On a l’habitude de désigner les nouvelles générations d’artistes par le terme « relève ». Littéralement, on peut entendre ce mot comme une génération qui prend la relève d’une autre. Est-ce que cela signifie quelque chose pour vous le fait d’être un artiste de la relève ? Vous considérez-vous comme tel ?
Selon moi, l’artiste est quelqu’un qui sait faire œuvre de sa sensibilité. Oui, je me reconnais comme artiste de la relève dans la mesure où ma sensibilité est mise à la lumière du jour.
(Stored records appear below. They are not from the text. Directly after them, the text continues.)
#[global] Instance peq_dec {A} `{EqDecision A} : PartialEq A | 100 :=
  fun x y => bool_decide (x = y).

#[global] Instance peq_option {A} `{PartialEq A} : PartialEq (option A) :=
  fun x y => match x, y with
             | Some a, Some b => peq a b
             | None, None => true
             | _, _ => false
             end.

#[global] Instance peq_prod {A B} `{PartialEq A} `{PartialEq B} : PartialEq (A * B) :=
  fun x y => peq x.1 y.1 && peq x.2 y.2.

Fixpoint peq_list_go {A} (e : A -> A -> bool) (l k : list A) : bool :=
  match l, k with
  | [], [] => true
  | x :: l, y :: k => e x y && peq_list_go e l k
  | _, _ => false
  end.

#[global] Instance peq_list {A} `{PartialEq A} : PartialEq (list A) :=
  peq_list_go peq.

(** [HashMap]'s [PartialEq]: same length, and every entry of the left map has
    an equal entry in the right one. *)
#[global] Instance peq_gmap {K V} `{Countable K} `{PartialEq V} : PartialEq (gmap K V) :=
  fun m1 m2 =>
    bool_decide (size m1 = size m2) &&
    forallb (fun kv => match m2 !! kv.1 with
                       | Some v => peq kv.2 v
                       | None => false
                       end) (map_to_list m1).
C’est d’autant plus important de me reconnaître comme relève alors que je n’ai pas la mémoire d’une poète née en sol québécois d’origine caribéenne.
Quel regard portez-vous, en tant qu’artiste de la relève, sur ce moment exceptionnel d’interruption des activités due à la crise sanitaire ? Quelles leçons pouvons-nous en tirer ?
Avant d’écrire La femme cent couleurs, j’écrivais. J’ai toujours écrit clandestinement, donc pas dans le confort. Je dirais qu’en tant qu’artiste de la relève, j’aimerais que les gens apprennent, avec leurs moyens, à fabriquer de l’espoir. Disons que cet espoir ne peut advenir si l’espace intérieur en chacun n’a pas été travaillé, enrichi, aimé. Il faut beaucoup d’imagination. Comme la situation n’est pas finie, je ne peux pas déjà vouloir en tirer des leçons. Il faudra du temps et de la distance pour en arriver aux leçons.